- [Task data]
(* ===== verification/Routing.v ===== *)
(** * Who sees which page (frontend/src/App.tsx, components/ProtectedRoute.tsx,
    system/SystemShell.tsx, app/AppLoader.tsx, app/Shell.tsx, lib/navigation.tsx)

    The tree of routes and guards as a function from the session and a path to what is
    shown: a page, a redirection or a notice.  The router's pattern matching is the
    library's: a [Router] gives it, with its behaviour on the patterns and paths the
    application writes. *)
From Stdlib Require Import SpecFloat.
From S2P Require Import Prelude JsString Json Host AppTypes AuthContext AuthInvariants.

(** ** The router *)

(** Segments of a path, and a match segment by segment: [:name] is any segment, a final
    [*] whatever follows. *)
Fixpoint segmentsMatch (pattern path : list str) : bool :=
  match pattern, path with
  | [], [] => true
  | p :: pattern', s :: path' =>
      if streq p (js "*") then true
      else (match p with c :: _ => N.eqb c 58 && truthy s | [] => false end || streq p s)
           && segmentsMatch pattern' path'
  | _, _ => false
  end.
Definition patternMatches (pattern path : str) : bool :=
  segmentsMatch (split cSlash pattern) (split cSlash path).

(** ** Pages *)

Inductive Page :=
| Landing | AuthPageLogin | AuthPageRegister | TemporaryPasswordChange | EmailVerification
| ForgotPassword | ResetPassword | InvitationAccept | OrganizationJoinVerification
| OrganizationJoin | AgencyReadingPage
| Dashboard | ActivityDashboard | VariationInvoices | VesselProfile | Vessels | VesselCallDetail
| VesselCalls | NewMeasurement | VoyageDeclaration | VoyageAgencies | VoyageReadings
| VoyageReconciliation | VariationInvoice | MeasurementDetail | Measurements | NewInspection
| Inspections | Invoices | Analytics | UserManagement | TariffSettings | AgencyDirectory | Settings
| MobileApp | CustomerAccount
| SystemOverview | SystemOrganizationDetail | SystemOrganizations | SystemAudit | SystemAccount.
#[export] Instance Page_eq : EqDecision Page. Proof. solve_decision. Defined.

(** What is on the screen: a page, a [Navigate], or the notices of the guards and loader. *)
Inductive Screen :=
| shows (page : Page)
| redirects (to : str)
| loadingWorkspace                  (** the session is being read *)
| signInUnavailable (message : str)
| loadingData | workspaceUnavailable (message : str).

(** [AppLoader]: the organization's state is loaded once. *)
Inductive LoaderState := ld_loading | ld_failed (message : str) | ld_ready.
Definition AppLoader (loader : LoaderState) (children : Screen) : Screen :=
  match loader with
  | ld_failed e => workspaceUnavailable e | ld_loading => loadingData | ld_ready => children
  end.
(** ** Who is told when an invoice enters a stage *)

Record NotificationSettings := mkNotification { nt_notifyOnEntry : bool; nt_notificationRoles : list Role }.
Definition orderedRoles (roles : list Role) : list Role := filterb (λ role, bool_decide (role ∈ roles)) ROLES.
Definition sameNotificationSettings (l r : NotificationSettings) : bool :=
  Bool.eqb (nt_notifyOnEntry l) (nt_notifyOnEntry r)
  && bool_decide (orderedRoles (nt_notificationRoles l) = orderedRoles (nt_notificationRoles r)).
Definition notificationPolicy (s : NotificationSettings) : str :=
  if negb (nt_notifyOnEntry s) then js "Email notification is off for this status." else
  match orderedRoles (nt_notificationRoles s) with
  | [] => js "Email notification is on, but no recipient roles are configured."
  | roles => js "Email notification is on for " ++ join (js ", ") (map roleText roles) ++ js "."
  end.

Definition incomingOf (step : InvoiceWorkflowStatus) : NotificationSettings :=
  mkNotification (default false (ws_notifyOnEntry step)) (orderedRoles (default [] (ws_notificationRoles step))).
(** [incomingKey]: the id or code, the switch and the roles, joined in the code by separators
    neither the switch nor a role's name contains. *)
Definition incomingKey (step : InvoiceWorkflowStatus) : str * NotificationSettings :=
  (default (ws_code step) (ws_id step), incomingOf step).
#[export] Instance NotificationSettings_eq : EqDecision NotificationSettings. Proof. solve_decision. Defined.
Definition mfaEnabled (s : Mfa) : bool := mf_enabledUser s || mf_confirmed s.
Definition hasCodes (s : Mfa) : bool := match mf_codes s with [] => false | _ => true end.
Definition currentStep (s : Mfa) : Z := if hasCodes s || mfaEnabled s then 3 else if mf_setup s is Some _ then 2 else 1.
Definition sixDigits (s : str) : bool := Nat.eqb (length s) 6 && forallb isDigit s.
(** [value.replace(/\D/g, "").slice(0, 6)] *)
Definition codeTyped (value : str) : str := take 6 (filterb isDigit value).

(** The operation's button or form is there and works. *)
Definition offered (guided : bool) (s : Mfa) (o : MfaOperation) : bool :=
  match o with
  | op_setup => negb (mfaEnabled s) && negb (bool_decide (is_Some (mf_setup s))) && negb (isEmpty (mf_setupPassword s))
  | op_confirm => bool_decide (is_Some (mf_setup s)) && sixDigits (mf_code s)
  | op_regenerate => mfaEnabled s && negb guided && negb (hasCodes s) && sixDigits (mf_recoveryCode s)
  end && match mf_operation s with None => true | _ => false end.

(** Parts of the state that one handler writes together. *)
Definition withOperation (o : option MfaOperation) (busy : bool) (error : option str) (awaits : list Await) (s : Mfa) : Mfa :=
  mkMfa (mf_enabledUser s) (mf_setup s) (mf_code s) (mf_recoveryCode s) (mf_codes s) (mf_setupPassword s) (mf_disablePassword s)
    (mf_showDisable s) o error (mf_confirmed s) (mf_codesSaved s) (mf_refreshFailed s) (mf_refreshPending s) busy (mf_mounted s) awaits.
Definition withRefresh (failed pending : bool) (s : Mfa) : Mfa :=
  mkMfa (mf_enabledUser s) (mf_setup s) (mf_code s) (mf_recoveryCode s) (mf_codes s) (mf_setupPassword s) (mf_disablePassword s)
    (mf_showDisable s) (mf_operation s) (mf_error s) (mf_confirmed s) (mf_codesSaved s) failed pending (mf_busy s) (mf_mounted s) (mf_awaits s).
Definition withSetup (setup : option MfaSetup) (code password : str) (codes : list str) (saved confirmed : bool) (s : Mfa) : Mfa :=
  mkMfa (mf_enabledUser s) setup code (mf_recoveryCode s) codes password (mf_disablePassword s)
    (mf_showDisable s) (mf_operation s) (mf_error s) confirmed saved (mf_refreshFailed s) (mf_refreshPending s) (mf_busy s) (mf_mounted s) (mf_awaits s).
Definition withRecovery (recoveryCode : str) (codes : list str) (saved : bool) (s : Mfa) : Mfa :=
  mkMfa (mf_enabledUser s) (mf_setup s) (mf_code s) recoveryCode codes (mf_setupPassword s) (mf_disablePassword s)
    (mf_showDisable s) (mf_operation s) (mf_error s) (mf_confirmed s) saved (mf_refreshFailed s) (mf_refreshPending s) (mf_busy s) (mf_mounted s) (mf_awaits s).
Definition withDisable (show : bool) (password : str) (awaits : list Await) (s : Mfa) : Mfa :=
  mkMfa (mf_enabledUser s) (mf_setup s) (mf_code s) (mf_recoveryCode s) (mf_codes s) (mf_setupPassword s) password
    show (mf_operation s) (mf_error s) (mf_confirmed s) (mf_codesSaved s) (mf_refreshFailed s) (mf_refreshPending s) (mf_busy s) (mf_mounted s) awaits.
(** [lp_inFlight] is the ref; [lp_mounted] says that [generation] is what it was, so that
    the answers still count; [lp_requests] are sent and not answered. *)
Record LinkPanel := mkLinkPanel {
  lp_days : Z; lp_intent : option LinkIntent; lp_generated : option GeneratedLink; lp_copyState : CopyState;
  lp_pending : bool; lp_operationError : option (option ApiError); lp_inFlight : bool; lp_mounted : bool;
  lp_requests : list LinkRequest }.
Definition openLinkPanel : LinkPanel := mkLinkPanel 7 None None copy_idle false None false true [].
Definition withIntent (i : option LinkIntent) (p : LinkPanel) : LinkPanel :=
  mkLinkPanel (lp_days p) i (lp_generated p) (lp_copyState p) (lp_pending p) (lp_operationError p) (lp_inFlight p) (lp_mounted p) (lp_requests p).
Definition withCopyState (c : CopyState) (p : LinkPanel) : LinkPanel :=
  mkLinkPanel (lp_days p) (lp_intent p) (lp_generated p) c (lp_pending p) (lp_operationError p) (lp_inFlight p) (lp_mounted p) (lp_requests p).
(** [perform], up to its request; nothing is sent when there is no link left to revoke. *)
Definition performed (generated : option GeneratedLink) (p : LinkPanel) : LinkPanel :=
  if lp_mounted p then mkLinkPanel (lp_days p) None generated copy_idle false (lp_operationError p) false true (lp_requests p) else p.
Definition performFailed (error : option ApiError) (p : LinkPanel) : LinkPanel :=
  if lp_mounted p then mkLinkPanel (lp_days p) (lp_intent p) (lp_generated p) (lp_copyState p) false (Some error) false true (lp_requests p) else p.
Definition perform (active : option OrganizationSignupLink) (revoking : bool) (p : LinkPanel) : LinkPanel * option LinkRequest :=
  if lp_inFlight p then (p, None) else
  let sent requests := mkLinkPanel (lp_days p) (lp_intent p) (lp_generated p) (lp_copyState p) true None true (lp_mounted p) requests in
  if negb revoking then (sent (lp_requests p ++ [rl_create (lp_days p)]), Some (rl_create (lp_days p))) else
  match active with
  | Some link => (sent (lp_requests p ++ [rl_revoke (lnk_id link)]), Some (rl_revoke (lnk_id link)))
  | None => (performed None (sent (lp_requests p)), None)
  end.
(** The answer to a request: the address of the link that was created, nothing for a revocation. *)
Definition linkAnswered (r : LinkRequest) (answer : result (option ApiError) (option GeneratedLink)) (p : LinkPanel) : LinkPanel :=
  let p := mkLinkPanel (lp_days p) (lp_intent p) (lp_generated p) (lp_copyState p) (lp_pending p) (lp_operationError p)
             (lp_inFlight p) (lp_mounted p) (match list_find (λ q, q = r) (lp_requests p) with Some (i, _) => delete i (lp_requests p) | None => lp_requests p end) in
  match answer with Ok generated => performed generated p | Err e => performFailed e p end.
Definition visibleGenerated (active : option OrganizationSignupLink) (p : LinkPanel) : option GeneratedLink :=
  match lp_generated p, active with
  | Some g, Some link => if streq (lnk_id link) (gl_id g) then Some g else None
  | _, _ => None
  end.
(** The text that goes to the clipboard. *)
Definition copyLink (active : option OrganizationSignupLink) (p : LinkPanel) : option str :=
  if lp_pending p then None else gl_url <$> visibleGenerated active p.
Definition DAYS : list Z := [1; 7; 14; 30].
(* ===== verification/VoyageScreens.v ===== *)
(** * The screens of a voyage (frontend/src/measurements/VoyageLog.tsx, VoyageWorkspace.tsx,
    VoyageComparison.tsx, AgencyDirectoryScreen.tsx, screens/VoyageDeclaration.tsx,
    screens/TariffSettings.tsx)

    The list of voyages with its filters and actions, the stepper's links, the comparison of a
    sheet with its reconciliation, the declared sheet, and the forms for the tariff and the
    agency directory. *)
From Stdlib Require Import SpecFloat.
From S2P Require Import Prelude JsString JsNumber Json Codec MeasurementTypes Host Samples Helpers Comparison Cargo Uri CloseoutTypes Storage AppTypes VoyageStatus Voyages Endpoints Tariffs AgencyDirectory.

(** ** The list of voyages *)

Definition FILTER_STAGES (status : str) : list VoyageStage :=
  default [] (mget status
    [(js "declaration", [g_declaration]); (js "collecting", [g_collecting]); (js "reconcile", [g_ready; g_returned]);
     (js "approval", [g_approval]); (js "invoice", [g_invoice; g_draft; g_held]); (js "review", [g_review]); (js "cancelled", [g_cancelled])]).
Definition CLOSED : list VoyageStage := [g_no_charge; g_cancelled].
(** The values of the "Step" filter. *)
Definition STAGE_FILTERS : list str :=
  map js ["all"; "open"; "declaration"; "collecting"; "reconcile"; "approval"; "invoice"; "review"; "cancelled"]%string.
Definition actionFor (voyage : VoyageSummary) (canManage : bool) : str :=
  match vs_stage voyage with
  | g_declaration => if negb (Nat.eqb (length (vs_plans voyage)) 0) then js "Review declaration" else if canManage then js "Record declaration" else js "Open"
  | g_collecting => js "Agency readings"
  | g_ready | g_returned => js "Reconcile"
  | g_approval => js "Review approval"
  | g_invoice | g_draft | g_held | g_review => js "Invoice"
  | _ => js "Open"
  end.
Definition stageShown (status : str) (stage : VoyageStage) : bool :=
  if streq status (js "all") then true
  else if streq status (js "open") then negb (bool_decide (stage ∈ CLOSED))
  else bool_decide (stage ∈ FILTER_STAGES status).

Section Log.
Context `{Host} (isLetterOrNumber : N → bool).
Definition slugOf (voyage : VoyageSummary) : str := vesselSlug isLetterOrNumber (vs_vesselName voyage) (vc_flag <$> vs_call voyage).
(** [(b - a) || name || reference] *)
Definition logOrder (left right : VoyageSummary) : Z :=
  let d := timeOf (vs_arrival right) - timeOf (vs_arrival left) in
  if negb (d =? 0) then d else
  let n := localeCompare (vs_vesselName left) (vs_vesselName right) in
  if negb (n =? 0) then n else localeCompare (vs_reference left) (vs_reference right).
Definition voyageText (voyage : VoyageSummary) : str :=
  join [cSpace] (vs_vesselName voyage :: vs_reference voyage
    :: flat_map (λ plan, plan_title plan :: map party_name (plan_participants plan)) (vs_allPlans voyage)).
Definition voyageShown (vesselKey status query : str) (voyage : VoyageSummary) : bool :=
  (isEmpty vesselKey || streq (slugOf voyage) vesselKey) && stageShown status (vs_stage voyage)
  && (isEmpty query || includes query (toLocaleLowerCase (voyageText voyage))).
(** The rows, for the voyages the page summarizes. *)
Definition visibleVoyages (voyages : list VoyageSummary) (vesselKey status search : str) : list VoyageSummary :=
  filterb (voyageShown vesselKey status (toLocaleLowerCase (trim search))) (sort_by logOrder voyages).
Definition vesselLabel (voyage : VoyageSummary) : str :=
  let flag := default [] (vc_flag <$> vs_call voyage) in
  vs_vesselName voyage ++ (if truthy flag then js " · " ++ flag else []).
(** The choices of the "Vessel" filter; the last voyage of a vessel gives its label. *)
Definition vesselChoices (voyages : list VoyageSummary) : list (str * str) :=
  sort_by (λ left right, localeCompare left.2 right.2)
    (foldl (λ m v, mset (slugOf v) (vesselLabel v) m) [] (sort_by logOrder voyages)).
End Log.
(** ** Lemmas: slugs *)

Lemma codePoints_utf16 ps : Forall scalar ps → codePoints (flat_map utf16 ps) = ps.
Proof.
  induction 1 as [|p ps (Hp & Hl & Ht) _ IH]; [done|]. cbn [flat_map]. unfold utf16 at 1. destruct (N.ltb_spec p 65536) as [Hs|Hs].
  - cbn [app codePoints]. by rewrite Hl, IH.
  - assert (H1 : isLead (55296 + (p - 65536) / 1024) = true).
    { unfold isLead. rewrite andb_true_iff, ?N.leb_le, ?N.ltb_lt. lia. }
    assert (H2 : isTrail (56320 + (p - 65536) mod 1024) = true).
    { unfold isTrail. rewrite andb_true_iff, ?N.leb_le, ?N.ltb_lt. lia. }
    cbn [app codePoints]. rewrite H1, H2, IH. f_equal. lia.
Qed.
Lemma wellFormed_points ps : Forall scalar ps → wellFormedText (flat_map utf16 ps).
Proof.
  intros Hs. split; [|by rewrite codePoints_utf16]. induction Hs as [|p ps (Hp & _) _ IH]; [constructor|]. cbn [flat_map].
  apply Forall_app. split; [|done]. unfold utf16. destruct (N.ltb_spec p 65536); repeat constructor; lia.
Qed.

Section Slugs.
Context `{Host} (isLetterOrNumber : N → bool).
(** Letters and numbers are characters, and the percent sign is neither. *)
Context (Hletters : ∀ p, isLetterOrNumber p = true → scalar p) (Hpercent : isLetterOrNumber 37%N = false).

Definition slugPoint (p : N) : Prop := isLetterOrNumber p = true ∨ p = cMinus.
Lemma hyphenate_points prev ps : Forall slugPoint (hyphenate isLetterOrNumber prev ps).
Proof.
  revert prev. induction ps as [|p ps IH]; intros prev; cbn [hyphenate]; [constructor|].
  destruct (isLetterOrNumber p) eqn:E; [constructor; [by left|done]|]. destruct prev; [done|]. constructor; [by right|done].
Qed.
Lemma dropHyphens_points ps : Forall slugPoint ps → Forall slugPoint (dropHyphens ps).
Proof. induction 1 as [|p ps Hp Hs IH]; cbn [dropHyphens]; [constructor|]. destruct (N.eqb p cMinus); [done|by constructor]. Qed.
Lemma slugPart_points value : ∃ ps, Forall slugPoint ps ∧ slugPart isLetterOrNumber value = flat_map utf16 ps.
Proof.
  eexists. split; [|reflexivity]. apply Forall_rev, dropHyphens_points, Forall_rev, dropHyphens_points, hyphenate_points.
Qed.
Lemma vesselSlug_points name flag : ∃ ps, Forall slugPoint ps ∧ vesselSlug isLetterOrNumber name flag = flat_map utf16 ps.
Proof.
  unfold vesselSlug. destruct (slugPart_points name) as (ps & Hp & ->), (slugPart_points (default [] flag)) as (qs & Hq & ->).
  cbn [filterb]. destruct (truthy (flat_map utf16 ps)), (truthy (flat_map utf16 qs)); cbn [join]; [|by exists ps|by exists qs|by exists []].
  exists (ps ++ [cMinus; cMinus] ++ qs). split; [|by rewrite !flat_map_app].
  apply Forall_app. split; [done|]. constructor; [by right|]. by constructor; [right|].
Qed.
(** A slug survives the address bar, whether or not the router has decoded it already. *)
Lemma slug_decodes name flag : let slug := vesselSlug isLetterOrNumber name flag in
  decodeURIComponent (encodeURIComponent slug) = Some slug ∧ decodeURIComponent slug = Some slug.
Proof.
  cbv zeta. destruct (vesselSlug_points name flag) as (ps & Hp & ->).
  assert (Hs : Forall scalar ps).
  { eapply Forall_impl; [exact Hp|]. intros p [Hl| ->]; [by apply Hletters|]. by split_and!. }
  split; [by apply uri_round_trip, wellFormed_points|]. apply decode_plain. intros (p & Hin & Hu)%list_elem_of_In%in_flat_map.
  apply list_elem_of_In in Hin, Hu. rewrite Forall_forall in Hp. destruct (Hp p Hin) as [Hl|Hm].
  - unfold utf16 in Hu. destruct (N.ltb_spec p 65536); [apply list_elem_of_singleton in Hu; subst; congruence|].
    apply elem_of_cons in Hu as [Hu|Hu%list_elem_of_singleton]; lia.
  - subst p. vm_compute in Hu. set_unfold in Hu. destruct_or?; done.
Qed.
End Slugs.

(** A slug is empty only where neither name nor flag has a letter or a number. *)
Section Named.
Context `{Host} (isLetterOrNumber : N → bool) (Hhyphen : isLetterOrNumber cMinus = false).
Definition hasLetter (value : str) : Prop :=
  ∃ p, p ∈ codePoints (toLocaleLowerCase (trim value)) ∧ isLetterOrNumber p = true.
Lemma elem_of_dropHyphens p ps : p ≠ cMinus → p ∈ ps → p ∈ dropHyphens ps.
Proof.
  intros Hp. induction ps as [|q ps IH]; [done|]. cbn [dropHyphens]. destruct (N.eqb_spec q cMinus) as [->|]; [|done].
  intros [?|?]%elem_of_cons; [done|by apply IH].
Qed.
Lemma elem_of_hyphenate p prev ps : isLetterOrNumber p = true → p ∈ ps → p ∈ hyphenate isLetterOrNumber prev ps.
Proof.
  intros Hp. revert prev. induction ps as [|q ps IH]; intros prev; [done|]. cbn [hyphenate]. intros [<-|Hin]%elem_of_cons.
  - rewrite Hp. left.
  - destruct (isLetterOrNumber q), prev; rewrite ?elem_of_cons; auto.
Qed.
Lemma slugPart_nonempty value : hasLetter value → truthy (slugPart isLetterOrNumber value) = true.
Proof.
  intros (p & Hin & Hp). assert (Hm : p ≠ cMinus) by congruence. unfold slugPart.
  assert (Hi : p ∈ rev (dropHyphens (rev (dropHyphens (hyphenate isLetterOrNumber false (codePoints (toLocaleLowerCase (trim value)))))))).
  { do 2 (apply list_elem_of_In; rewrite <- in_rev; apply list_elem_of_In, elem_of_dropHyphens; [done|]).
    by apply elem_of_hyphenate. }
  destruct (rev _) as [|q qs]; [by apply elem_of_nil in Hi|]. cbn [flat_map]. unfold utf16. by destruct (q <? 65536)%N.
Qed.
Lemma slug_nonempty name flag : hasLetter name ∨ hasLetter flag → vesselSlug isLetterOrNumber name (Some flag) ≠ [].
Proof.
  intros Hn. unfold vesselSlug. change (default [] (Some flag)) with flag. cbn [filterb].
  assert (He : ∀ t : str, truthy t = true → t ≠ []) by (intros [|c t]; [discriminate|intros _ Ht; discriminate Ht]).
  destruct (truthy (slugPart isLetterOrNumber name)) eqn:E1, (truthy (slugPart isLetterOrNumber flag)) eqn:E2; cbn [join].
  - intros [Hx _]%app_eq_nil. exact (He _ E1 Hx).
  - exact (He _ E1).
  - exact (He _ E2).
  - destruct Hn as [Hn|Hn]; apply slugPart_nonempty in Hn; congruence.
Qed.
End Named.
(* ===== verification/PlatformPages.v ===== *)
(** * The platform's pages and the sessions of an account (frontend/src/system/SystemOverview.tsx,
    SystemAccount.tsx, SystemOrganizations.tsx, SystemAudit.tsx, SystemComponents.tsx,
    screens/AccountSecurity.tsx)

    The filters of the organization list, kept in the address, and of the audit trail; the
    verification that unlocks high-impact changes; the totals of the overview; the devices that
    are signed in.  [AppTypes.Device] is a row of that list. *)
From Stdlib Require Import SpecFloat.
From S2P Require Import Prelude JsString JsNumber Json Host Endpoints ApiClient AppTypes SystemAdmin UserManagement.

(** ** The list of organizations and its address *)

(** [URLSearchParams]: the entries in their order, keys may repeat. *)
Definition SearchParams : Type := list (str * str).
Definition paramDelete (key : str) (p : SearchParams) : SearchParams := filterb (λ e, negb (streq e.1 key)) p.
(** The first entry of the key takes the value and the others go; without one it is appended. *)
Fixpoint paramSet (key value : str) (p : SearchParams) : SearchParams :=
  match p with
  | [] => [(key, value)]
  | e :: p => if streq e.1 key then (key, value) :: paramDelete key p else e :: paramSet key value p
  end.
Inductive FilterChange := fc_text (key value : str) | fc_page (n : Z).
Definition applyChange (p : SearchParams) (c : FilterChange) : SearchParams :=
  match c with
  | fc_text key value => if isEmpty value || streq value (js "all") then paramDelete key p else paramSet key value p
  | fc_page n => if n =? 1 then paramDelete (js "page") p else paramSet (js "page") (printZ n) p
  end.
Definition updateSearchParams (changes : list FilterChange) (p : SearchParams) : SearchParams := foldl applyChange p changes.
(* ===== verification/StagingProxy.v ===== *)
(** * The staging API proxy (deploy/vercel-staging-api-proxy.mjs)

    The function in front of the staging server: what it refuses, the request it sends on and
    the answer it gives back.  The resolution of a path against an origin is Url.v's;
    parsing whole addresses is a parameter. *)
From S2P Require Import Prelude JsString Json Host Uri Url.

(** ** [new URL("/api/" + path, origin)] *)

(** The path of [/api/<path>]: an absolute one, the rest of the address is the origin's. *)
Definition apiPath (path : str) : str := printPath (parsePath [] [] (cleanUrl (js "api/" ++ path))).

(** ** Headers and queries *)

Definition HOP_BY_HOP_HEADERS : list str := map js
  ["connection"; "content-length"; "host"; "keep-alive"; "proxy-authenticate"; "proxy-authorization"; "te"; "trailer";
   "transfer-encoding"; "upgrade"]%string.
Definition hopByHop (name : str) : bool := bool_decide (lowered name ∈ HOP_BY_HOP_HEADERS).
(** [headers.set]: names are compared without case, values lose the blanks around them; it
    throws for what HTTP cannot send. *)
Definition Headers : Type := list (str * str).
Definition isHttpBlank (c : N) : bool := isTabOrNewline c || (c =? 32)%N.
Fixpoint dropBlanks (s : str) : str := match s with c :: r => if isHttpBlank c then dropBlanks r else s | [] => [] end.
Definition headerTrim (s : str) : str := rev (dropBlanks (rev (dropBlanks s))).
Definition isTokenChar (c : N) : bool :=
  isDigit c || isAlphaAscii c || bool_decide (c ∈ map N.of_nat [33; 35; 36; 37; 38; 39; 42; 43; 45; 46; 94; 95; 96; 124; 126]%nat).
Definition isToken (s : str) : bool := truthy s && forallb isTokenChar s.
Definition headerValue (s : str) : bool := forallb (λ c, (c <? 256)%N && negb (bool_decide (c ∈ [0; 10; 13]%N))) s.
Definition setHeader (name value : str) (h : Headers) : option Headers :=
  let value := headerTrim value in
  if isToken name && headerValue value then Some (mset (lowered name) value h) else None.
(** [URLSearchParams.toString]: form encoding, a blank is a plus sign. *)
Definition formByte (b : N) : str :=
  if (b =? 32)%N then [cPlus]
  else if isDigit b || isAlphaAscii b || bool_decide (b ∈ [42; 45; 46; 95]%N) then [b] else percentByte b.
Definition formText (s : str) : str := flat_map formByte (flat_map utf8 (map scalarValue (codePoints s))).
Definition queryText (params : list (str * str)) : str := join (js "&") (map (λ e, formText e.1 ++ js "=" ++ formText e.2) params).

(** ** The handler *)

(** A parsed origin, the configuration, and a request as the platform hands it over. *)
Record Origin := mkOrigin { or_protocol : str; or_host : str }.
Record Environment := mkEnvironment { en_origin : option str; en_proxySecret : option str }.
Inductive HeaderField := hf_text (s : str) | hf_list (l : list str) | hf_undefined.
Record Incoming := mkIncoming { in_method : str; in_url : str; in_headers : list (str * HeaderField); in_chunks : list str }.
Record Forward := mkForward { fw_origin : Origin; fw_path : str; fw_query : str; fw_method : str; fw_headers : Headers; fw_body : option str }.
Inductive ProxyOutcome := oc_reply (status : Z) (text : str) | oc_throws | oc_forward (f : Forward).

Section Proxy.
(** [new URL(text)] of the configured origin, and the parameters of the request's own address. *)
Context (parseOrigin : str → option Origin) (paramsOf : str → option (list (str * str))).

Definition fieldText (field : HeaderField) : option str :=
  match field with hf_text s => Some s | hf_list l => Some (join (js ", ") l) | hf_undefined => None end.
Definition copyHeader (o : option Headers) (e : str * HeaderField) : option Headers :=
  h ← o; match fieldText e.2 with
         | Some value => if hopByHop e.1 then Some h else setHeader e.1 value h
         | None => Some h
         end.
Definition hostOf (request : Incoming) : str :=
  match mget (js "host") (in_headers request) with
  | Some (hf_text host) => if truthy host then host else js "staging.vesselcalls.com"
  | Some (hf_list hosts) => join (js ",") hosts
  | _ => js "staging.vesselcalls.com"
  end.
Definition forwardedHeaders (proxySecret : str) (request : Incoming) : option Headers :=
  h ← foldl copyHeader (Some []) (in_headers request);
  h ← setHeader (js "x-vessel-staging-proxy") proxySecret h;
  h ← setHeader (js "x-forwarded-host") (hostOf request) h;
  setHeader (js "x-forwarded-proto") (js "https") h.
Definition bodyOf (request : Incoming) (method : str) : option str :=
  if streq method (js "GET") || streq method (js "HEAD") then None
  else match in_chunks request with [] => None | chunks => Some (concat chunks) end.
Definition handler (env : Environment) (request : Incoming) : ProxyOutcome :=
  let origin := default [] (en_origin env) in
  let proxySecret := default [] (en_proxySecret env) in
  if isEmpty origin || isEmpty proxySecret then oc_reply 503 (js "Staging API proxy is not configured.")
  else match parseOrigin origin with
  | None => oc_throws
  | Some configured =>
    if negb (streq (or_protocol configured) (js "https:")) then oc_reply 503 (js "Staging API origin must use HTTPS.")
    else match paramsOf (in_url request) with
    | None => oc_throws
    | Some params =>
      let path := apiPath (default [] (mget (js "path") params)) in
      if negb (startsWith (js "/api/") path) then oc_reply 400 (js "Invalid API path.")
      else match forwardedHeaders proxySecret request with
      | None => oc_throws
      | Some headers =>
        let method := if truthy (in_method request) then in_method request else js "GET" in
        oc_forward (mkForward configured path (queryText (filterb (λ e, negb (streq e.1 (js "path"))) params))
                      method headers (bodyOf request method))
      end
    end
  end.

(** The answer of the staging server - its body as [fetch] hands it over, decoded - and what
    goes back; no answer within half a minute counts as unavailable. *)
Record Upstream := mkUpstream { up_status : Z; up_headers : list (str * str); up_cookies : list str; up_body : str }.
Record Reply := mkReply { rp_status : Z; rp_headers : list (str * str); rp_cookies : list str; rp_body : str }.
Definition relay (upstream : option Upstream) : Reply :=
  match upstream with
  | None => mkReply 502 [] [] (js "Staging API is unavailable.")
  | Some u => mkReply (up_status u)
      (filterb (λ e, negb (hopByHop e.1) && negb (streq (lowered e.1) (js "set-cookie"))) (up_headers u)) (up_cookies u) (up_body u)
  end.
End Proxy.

- [Task requirements]
Output the lines of the records above exactly as they appear, from the line containing "pending (mf_busy s) (mf_mounted s) (mf_awaits s)." through the line containing "(mf_setupPassword s) password".

- [Exercise output]
    (mf_showDisable s) (mf_operation s) (mf_error s) (mf_confirmed s) (mf_codesSaved s) failed pending (mf_busy s) (mf_mounted s) (mf_awaits s).
Definition withSetup (setup : option MfaSetup) (code password : str) (codes : list str) (saved confirmed : bool) (s : Mfa) : Mfa :=
  mkMfa (mf_enabledUser s) setup code (mf_recoveryCode s) codes password (mf_disablePassword s)
    (mf_showDisable s) (mf_operation s) (mf_error s) confirmed saved (mf_refreshFailed s) (mf_refreshPending s) (mf_busy s) (mf_mounted s) (mf_awaits s).
Definition withRecovery (recoveryCode : str) (codes : list str) (saved : bool) (s : Mfa) : Mfa :=
  mkMfa (mf_enabledUser s) (mf_setup s) (mf_code s) recoveryCode codes (mf_setupPassword s) (mf_disablePassword s)
    (mf_showDisable s) (mf_operation s) (mf_error s) (mf_confirmed s) saved (mf_refreshFailed s) (mf_refreshPending s) (mf_busy s) (mf_mounted s) (mf_awaits s).
Definition withDisable (show : bool) (password : str) (awaits : list Await) (s : Mfa) : Mfa :=
  mkMfa (mf_enabledUser s) (mf_setup s) (mf_code s) (mf_recoveryCode s) (mf_codes s) (mf_setupPassword s) password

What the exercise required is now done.